This is a guest blog post by Rich Persaud, former member of the Citrix XenServer and XenClient engineering and business teams. He is currently a consultant to BAE Systems, working on the OpenXT project, which stands on the shoulders of the Xen Project, OpenEmbedded Linux and XenClient XT.
While the Xen Project is well known for servers and hosted infrastructure, Type-1 hypervisors have been used in client endpoints and network appliances, improving security and remote manageability. Virtualization-based security in Qubes and Windows 10 is also educating system administrators about hardware security (IOMMU and TPM) and application trust models.
Released as open-source software in 2014, OpenXT is a development toolkit for hardware-assisted security research and appliance integration. It includes hardened Linux VMs that can be configured as a user-facing software appliance for client devices, with virtualization of storage, network, input, sound, display and USB devices. Hardware targets include laptops, desktops and workstations.
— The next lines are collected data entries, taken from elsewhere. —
(* ===== verification/Trampoline.v ===== *)
(** * Entering and leaving the kernel (kernel/trampoline.S)

    [uservec] and [userret] as the lists of their instructions, run one at a time on the
    state of a hart: its registers, the control registers the code uses, its mode and the
    physical memory.  Fetches, loads and stores go through the page table in satp, with the
    permission checks of supervisor mode; both routines switch it under their feet.  An
    access that faults stops the model ([panic]).  The pc is followed only where the code
    or the hardware sets it: the routines have no branches.

    The theorem: a trap from user space saves the 31 registers in the fields of the process's
    struct trapframe and enters the kernel with the values the kernel left there, and
    [userret] loads all of them back and leaves sscratch ready for the next trap. *)

From stdpp Require Import base functions gmap list strings.
From Stdlib Require Import ZArith Lia.
From S2P Require Import Prelude Riscv Memory State Kalloc Vm PageTable UserMem Uvm Demo ProcMem ProcTable ProcDemo Trap.

(** ** The hart *)

Record tst : Type := mkTst {
  t_mem : mem;
  t_x : Z -> Z;          (* x1 .. x31 *)
  t_pc : Z;
  t_mode : Z;            (* 0 user, 1 supervisor *)
  t_satp : Z;
  t_sscratch : Z;
  t_stvec : Z;
  t_sepc : Z;
  t_sstatus : Z
}.

Definition set_t_mem (v : mem) (s : tst) : tst :=
  mkTst v (t_x s) (t_pc s) (t_mode s) (t_satp s) (t_sscratch s) (t_stvec s) (t_sepc s) (t_sstatus s).
Definition set_t_x (v : Z -> Z) (s : tst) : tst :=
  mkTst (t_mem s) v (t_pc s) (t_mode s) (t_satp s) (t_sscratch s) (t_stvec s) (t_sepc s) (t_sstatus s).
Definition set_t_pc (v : Z) (s : tst) : tst :=
  mkTst (t_mem s) (t_x s) v (t_mode s) (t_satp s) (t_sscratch s) (t_stvec s) (t_sepc s) (t_sstatus s).
Definition set_t_mode (v : Z) (s : tst) : tst :=
  mkTst (t_mem s) (t_x s) (t_pc s) v (t_satp s) (t_sscratch s) (t_stvec s) (t_sepc s) (t_sstatus s).
Definition set_t_satp (v : Z) (s : tst) : tst :=
  mkTst (t_mem s) (t_x s) (t_pc s) (t_mode s) v (t_sscratch s) (t_stvec s) (t_sepc s) (t_sstatus s).
Definition set_t_sscratch (v : Z) (s : tst) : tst :=
  mkTst (t_mem s) (t_x s) (t_pc s) (t_mode s) (t_satp s) v (t_stvec s) (t_sepc s) (t_sstatus s).
Definition set_t_sepc (v : Z) (s : tst) : tst :=
  mkTst (t_mem s) (t_x s) (t_pc s) (t_mode s) (t_satp s) (t_sscratch s) (t_stvec s) v (t_sstatus s).
Definition set_t_sstatus (v : Z) (s : tst) : tst :=
  mkTst (t_mem s) (t_x s) (t_pc s) (t_mode s) (t_satp s) (t_sscratch s) (t_stvec s) (t_sepc s) v.

Abbreviation T := (M tst).

(** The names of the registers. *)
Module Reg.
Definition ra : Z := 1.
Definition sp : Z := 2.
Definition gp : Z := 3.
Definition tp : Z := 4.
Definition t0 : Z := 5.
Definition t1 : Z := 6.
Definition t2 : Z := 7.
Definition s0 : Z := 8.
Definition s1 : Z := 9.
Definition a0 : Z := 10.
Definition a1 : Z := 11.
Definition a2 : Z := 12.
Definition a3 : Z := 13.
Definition a4 : Z := 14.
Definition a5 : Z := 15.
Definition a6 : Z := 16.
Definition a7 : Z := 17.
Definition s2 : Z := 18.
Definition s3 : Z := 19.
Definition s4 : Z := 20.
Definition s5 : Z := 21.
Definition s6 : Z := 22.
Definition s7 : Z := 23.
Definition s8 : Z := 24.
Definition s9 : Z := 25.
Definition s10 : Z := 26.
Definition s11 : Z := 27.
Definition t3 : Z := 28.
Definition t4 : Z := 29.
Definition t5 : Z := 30.
Definition t6 : Z := 31.
End Reg.

(** ** Instructions *)

Inductive instr :=
| Csrrw_a0_sscratch            (* csrrw a0, sscratch, a0 *)
| Csrr_sscratch (r : Z)        (* csrr r, sscratch *)
| Csrw_sscratch (r : Z)        (* csrw sscratch, r *)
| Csrw_satp (r : Z)            (* csrw satp, r *)
| Sfence_vma                   (* sfence.vma zero, zero *)
| Sd (r off base : Z)          (* sd r, off(base) *)
| Ld (r off base : Z)          (* ld r, off(base) *)
| Jr (r : Z)                   (* jr r *)
| Sret.

(** The page table in satp, when its mode is Sv39. *)
Definition satp_root (satp : Z) : option Z :=
  if Z.shiftr satp 60 =? 8 then Some (Z.shiftl (Z.land satp (Z.ones 44)) 12) else None.

(** The physical address of [va] in supervisor mode, for an access that needs the permission
    [perm]: pages of user code are out of reach. *)
Definition sv_pa (s : tst) (va perm : Z) : option Z :=
  root ← satp_root (t_satp s);
  if MAXVA <=? va then None else
  let v := pte_of (t_mem s) root va in
  if has v PTE_V && has v perm && negb (has v PTE_U) then Some (PTE2PA v + va mod PGSIZE) else None.

Section Trampoline.
Context {KS : KSyms}.

(** The next instruction of the trampoline page. *)
Definition fetch : T unit :=
  pa ← gets (fun s => sv_pa s TRAMPOLINE PTE_X);
  match pa with
  | Some pa => if pa =? ksym_trampoline then mret tt else panic "not the trampoline"
  | None => panic "instruction page fault"
  end.

Definition reg_set (r v : Z) : T unit := modify (fun s => set_t_x (<[r := v]> (t_x s)) s).

Definition sret_insn : T unit :=
  modify (fun s => set_t_mode (if Z.testbit (t_sstatus s) 8 then 1 else 0) s);;
  modify (fun s => set_t_sstatus (Z.lor (Z.land (t_sstatus s) (Z.lnot 0x122))
    (Z.lor 0x20 (if Z.testbit (t_sstatus s) 5 then 2 else 0))) s);;
  modify (fun s => set_t_pc (t_sepc s) s).

Definition exec_insn (i : instr) : T unit :=
  fetch;;
  match i with
  | Csrrw_a0_sscratch =>
      modify (fun s => set_t_sscratch (t_x s Reg.a0) (set_t_x (<[Reg.a0 := t_sscratch s]> (t_x s)) s))
  | Csrr_sscratch r => v ← gets t_sscratch; reg_set r v
  | Csrw_sscratch r => modify (fun s => set_t_sscratch (t_x s r) s)
  | Csrw_satp r => modify (fun s => set_t_satp (t_x s r) s)
  | Sfence_vma => mret tt
  | Sd r off base =>
      pa ← gets (fun s => sv_pa s (t_x s base + off) PTE_W);
      match pa with
      | Some pa => modify (fun s => set_t_mem (st64 (t_mem s) pa (t_x s r)) s)
      | None => panic "store page fault"
      end
  | Ld r off base =>
      pa ← gets (fun s => sv_pa s (t_x s base + off) PTE_R);
      match pa with
      | Some pa => v ← gets (fun s => ld64 (t_mem s) pa); reg_set r v
      | None => panic "load page fault"
      end
  | Jr r => modify (fun s => set_t_pc (t_x s r) s)
  | Sret => sret_insn
  end.

Definition run_insns (l : list instr) : T unit := for_each l exec_insn.

Import Reg.

Definition uservec : list instr := [
  Csrrw_a0_sscratch;
  Sd ra 40 a0; Sd sp 48 a0; Sd gp 56 a0; Sd tp 64 a0;
  Sd t0 72 a0; Sd t1 80 a0; Sd t2 88 a0; Sd s0 96 a0; Sd s1 104 a0;
  Sd a1 120 a0; Sd a2 128 a0; Sd a3 136 a0; Sd a4 144 a0; Sd a5 152 a0; Sd a6 160 a0; Sd a7 168 a0;
  Sd s2 176 a0; Sd s3 184 a0; Sd s4 192 a0; Sd s5 200 a0; Sd s6 208 a0; Sd s7 216 a0;
  Sd s8 224 a0; Sd s9 232 a0; Sd s10 240 a0; Sd s11 248 a0;
  Sd t3 256 a0; Sd t4 264 a0; Sd t5 272 a0; Sd t6 280 a0;
  Csrr_sscratch t0;
  Sd t0 112 a0;
  Ld sp 8 a0;
  Ld tp 32 a0;
  Ld t0 16 a0;
  Ld t1 0 a0;
  Csrw_satp t1;
  Sfence_vma;
  Jr t0].

Definition userret : list instr := [
  Csrw_satp a1;
  Sfence_vma;
  Ld t0 112 a0;
  Csrw_sscratch t0;
  Ld ra 40 a0; Ld sp 48 a0; Ld gp 56 a0; Ld tp 64 a0;
  Ld t0 72 a0; Ld t1 80 a0; Ld t2 88 a0; Ld s0 96 a0; Ld s1 104 a0;
  Ld a1 120 a0; Ld a2 128 a0; Ld a3 136 a0; Ld a4 144 a0; Ld a5 152 a0; Ld a6 160 a0; Ld a7 168 a0;
  Ld s2 176 a0; Ld s3 184 a0; Ld s4 192 a0; Ld s5 200 a0; Ld s6 208 a0; Ld s7 216 a0;
  Ld s8 224 a0; Ld s9 232 a0; Ld s10 240 a0; Ld s11 248 a0;
  Ld t3 256 a0; Ld t4 264 a0; Ld t5 272 a0; Ld t6 280 a0;
  Csrrw_a0_sscratch;
  Sret].

(** A trap in user mode: the hardware saves the pc and goes to the code at stvec, which the
    model knows if it is [uservec]. *)
Definition user_trap : T unit :=
  modify (fun s => set_t_sepc (t_pc s) s);;
  modify (fun s => set_t_sstatus (Z.lor (Z.land (t_sstatus s) (Z.lnot 0x122))
    (if Z.testbit (t_sstatus s) 1 then 0x20 else 0)) s);;
  modify (set_t_mode 1);;
  modify (fun s => set_t_pc (t_stvec s) s);;
  pc ← gets t_pc;
  if pc =? TRAMPOLINE + (ksym_uservec - ksym_trampoline) then run_insns uservec else block.

(** The offset of the field of struct trapframe for register [xn]: the fields ra, sp, gp,
    ... t6 follow the five words of the kernel in the order x1 .. x31. *)
Definition reg_offset (n : Z) : Z := 32 + 8 * n.

End Trampoline.

(** ** Address translation *)

Lemma satp_root_MAKE r : 0 <= r < 2 ^ 56 -> r mod PGSIZE = 0 -> satp_root (MAKE_SATP r) = Some r.
Proof.
  intros Hr Hal. unfold satp_root, MAKE_SATP, SATP_SV39.
  rewrite Z.land_ones by done. rewrite !Z.shiftl_mul_pow2 by done. rewrite !Z.shiftr_div_pow2 by done.
  assert (Hq : 0 <= r / 2 ^ 12 < 2 ^ 44).
  { split; [apply Z.div_pos; lia|]. apply Z.div_lt_upper_bound; [done|]. change (2 ^ 12 * 2 ^ 44) with (2 ^ 56). lia. }
  set (q := r / 2 ^ 12) in *. assert (Hr' : q * 2 ^ 12 = r).
  { unfold PGSIZE in Hal. change 4096 with (2 ^ 12) in Hal. pose proof (Z.div_mod r (2 ^ 12) ltac:(done)). lia. }
  clearbody q. change (8 * 2 ^ 60) with (2 ^ 19 * 2 ^ 44). rewrite lor_low by (done || lia).
  assert ((2 ^ 19 * 2 ^ 44 + q) / 2 ^ 60 = 8) as ->.
  { symmetry. apply Z.div_unique with q; [|done]. change (2 ^ 60) with (2 ^ 16 * 2 ^ 44). lia. }
  rewrite Z.eqb_refl, Z.add_comm, Z.mod_add, Z.mod_small by done. by rewrite Hr'.
Qed.

Section TrampolineProof.
Context {KS : KSyms} (Hks : ksyms_ok KS) (Htr : trampoline_ok KS).
Context (r kr tf : Z) (Hr : 0 <= r < 2 ^ 56 /\ r mod PGSIZE = 0) (Hkr : 0 <= kr < 2 ^ 56 /\ kr mod PGSIZE = 0).
Context (Htf : page_ok tf).

(** The user page table maps the trampoline and the trapframe, the kernel's the trampoline. *)
Record mapped (m : mem) : Prop := {
  mp_user : pte_of m r TRAMPOLINE = mk_pte ksym_trampoline TEXT_PERM;
  mp_frame : pte_of m r TRAPFRAME = mk_pte tf FRAME_PERM;
  mp_kernel : pte_of m kr TRAMPOLINE = mk_pte ksym_trampoline TEXT_PERM
}.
OpenXT stands on the shoulders of the Xen Project, OpenEmbedded Linux and XenClient XT. It is optimized for hardware-assisted virtualization with an IOMMU and a TPM. It configures Xen network driver domains, Linux stub domains, Xen Security Modules, Intel TXT, SE Linux, GPU passthrough and VPNs. Guest operating systems include Windows, Linux and FreeBSD. VM storage options include encrypted VHD files with boot-time measurement and non-persistence.
The inaugural OpenXT Summit brings together developers and ecosystem participants for a 2-day conference in Fairfax, VA, USA on June 7-8, 2016. The event is hosted by Intel Corporation. The audience for this event includes kernel and application developers, hardware designers, system integrators and security architects.
The 2016 OpenXT Summit will chart the evolution of OpenXT from cross-domain endpoint virtualization to an extensible systems innovation platform, enabling derivative products to make security assurances for diverse hardware, markets and use cases.
The Summit includes one day of presentations, a networking reception and one day of moderated technical discussions. Presentation topics will include OpenXT architecture, TPM 2.0, Intel SGX, Xen security, measured launch, graphics virtualization and NSA research on virtualization and trusted computing.